--- Given data ---

(** Lines 292-299: reboot and wait for the prompt. *)
Definition flash_reboot : M bool :=
  try_except
    (reboot_and_prompt ;; ret true)
    (fun _ =>
       critical "Reboot Error" "Please connect the USB cable again." ;;
       close_serial_link ;; ret false).

(** Lines 302-311: send the saved file. *)
Definition flash_upload (usr_file : string) : M bool :=
  try_except
    (upload usr_file ;; ret true)
    (fun _ =>
       critical "Uploade Error" "Please connect the USB cable again." ;;
       close_serial_link ;; ret false).

(** Lines 314-327: record the slot and reboot. *)
Definition flash_restart (reg_num : string) : M bool :=
  try_except
    (restart reg_num ;; ret true)
    (fun _ =>
       critical "Restart Error"
         ("Since the transfer is completed, it will work" ++ LF ++
          " if you reconnect the USB cable.") ;;
       close_serial_link ;; ret false).

(** [toggle_flash]. *)
Definition toggle_flash : M unit :=
  opened <- flash_open ;;
  if negb opened then ret tt else
  saved <- flash_save ;;
  match saved with
  | None => ret tt
  | Some (reg_num, usr_file) =>
      rebooted <- flash_reboot ;;
      if negb rebooted then ret tt else
      uploaded <- flash_upload usr_file ;;
      if negb uploaded then ret tt else
      restarted <- flash_restart reg_num ;;
      if negb restarted then ret tt else
      emit (EvStatus "Transfer success") ;;
      close_serial_link
  end.

(** [set_buttons], given its keyword arguments in order. *)
Definition set_buttons (kwargs : list (string * bool)) : M unit :=
  emit (EvSetButtons kwargs).

(** [self.timer.start(1000)] and [self.timer.stop()] with their
    [isActive()] guards. *)
Definition timer_start_if_idle : M unit :=
  active <- attr timer_active ;;
  if negb active then emit (EvTimerStart 1000) ;; assign (with_timer true)
  else ret tt.

Definition timer_stop_if_active : M unit :=
  active <- attr timer_active ;;
  if active then emit EvTimerStop ;; assign (with_timer false)
  else ret tt.

(** [MicroPythonMode.remove_repl]. *)
Definition remove_repl : M unit :=
  emit EvRemoveRepl ;; assign (with_repl (Some false)).

(** [StuduinoBitMode.add_repl]. *)
Definition add_repl : M unit :=
  found <- self_find_device ;;
  if truthy_str (fst found) then
    let device_port := match fst found with Some p => p | None => "" end in
    try_except
      (f <- ask view_add_repl ;;
       emit (EvAddRepl device_port) ;;
       lift (f device_port) ;;
       assign (with_repl (Some true)))
      (fun ex =>
         if is_IOError ex then
           assign (with_repl (Some false)) ;;
           show_message (exn_str ex) reset_information
         else ret tt)
  else show_message message information.

(** [MicroPythonMode.toggle_repl], reached through [super()]; [add_repl]
    is the override of [StuduinoBitMode]. *)
Definition base_toggle_repl : M unit :=
  r <- attr repl ;;
  if truthy r then remove_repl else add_repl.

(** [StuduinoBitMode.toggle_repl]. *)
Definition toggle_repl : M unit :=
  f <- attr fs ;;
  match f with
  | None =>
      r <- attr repl ;;
      if truthy r then
        base_toggle_repl ;;
        r <- attr repl ;;
        p <- attr plotter ;;
        if negb (truthy r || truthy p) then
          set_buttons [("files_sb", true); ("flash_sb", true)] ;;
          timer_stop_if_active
        else ret tt
      else
        base_toggle_repl ;;
        r <- attr repl ;;
        if truthy r then
          set_buttons [("files_sb", false); ("flash_sb", false)] ;;
          timer_start_if_idle
        else ret tt
  | Some _ =>
      show_message "REPL and file system cannot work at the same time."
        ("The REPL and file system both use the same USB " ++
         "serial connection. Only one can be active " ++
         "at any time. Toggle the file system off and " ++
         "try again.")
  end.

(** [BaseMode.remove_plotter]: the captured data is written to a CSV
    file first, which may fail. *)
Definition remove_plotter : M unit :=
  saved <- ask plotter_data_saved ;;
  lift saved ;;
  emit EvRemovePlotter ;;
  assign (with_plotter None).

(** [MicroPythonMode.add_plotter]. *)
Definition add_plotter : M unit :=
  found <- self_find_device ;;
  if truthy_str (fst found) then
    let device_port := match fst found with Some p => p | None => "" end in
    try_except
      (f <- ask view_add_plotter ;;
       emit (EvAddPlotter device_port) ;;
       lift (f device_port) ;;
       assign (with_plotter (Some true)))
      (fun ex =>
         if is_IOError ex then
           assign (with_plotter (Some false)) ;;
           show_message (exn_str ex) reset_information
         else ret tt)
  else show_message message plotter_information.

(** [MicroPythonMode.toggle_plotter]. *)
Definition base_toggle_plotter : M unit :=
  p <- attr plotter ;;
  if truthy p then remove_plotter else add_plotter.

(** [StuduinoBitMode.toggle_plotter]. *)
Definition toggle_plotter : M unit :=
  f <- attr fs ;;
  match f with
  | None =>
      base_toggle_plotter ;;
      r <- attr repl ;;
      p <- attr plotter ;;
      if truthy p then
        set_buttons [("files_sb", false); ("flash_sb", false)] ;;
        timer_start_if_idle
      else if negb (truthy r || truthy p) then
        set_buttons [("files_sb", true); ("flash_sb", true)] ;;
        timer_stop_if_active
      else ret tt
  | Some _ =>
      show_message "The plotter and file system cannot work at the same time."
        ("The plotter and file system both use the same " ++
         "USB serial connection. Only one can be active " ++
         "at any time. Toggle the file system off and " ++
         "try again.")
  end.

(** [add_fs]. *)
Definition add_fs : M unit :=
  found <- self_find_device ;;
  if negb (truthy_str (fst found)) then show_message message information
  else
    let device_port := match fst found with Some p => p | None => "" end in
    emit (EvAddFilesystem device_port) ;;
    assign (with_fs (Some device_port)).

(** [remove_fs]. *)
Definition remove_fs : M unit :=
  emit EvRemoveFilesystem ;; assign (with_fs None).

(** [toggle_files]. *)
Definition toggle_files : M unit :=
  r <- attr repl ;;
  if truthy r then
    show_message "File system cannot work at the same time as the REPL or plotter."
      ("The file system and the REPL and plotter " ++
       "use the same USB serial connection. Toggle the " ++
       "REPL and plotter off and try again.")
  else
    f <- attr fs ;;
    match f with
    | None =>
        add_fs ;;
        f <- attr fs ;;
        match f with
        | Some _ =>
            set_buttons [("run", false); ("repl", false); ("plotter", false);
                         ("flash_sb", false)]
        | None => ret tt
        end
    | Some _ =>
        remove_fs ;;
        set_buttons [("run", true); ("repl", true); ("plotter", true);
                     ("flash_sb", true)]
    end.

End Mode.

(** ** File manager ([FileManager], [StuduinoBitFileManager]) *)

Module Files.

(** The signals of [FileManager] with the value each emission carries. *)
Inductive signal : Type :=
| on_list_files (files : list string)
| on_get_file (name : string)
| on_put_file (name : string)
| on_delete_file (name : string)
| on_list_fail
| on_get_fail (name : string)
| on_put_fail (name : string)
| on_delete_fail (name : string).

(** [pyserial] and [mu.contrib.microfs], which are not part of the
    modelled files, as the outcomes of the calls made to them, and
    [os.name] of the host, which selects [os.path]. The second argument
    of [microfs_put] is [target]. *)
Record device : Type := {
  host_os : string;
  Serial : string -> result unit;
  microfs_ls : result (list string);
  microfs_tree : result (list string);
  microfs_get : string -> string -> result unit;
  microfs_put : string -> option string -> result unit;
  microfs_rm : string -> result unit
}.

(** The file manager object: its port, and whether [self.serial] has been
    assigned. *)
Record manager : Type := {
  port : string;
  serial_bound : bool
}.

(** Evaluating [self.serial]. *)
Definition self_serial (fm : manager) : result unit :=
  if serial_bound fm then Ok tt else Raise (AttributeError "serial").

Definition and_then {A B} (r : result A) (k : A -> result B) : result B :=
  match r with
  | Ok a => k a
  | Raise e => Raise e
  end.

(** [try: value = body; success.emit(...) except Exception: fail.emit(...)]:
    the signals emitted. *)
Definition try_emit {A} (body : result A) (success : A -> signal)
    (failure : signal) : list signal :=
  match body with
  | Ok a => [success a]
  | Raise _ => [failure]
  end.

(** [FileManager.ls]. *)
Definition ls (d : device) (fm : manager) : list signal :=
  try_emit (and_then (self_serial fm) (fun _ => microfs_ls d))
    on_list_files on_list_fail.

(** [StuduinoBitFileManager.tree]. *)
Definition tree (d : device) (fm : manager) : list signal :=
  try_emit (and_then (self_serial fm) (fun _ => microfs_tree d))
    on_list_files on_list_fail.

(** [FileManager.on_start]: the manager afterwards, and the signals. *)
Definition on_start (d : device) (fm : manager) : manager * list signal :=
  match Serial d (port fm) with
  | Ok _ =>
      let fm' := {| port := port fm; serial_bound := true |} in
      (fm', ls d fm')
  | Raise _ => (fm, [on_list_fail])
  end.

---

**What is expected:** The first line of the listing above through the line containing "(** Lines 302-311: send the saved file. *)": print exactly that, both ends included.

**Task solution:**
(** Lines 292-299: reboot and wait for the prompt. *)
Definition flash_reboot : M bool :=
  try_except
    (reboot_and_prompt ;; ret true)
    (fun _ =>
       critical "Reboot Error" "Please connect the USB cable again." ;;
       close_serial_link ;; ret false).

(** Lines 302-311: send the saved file. *)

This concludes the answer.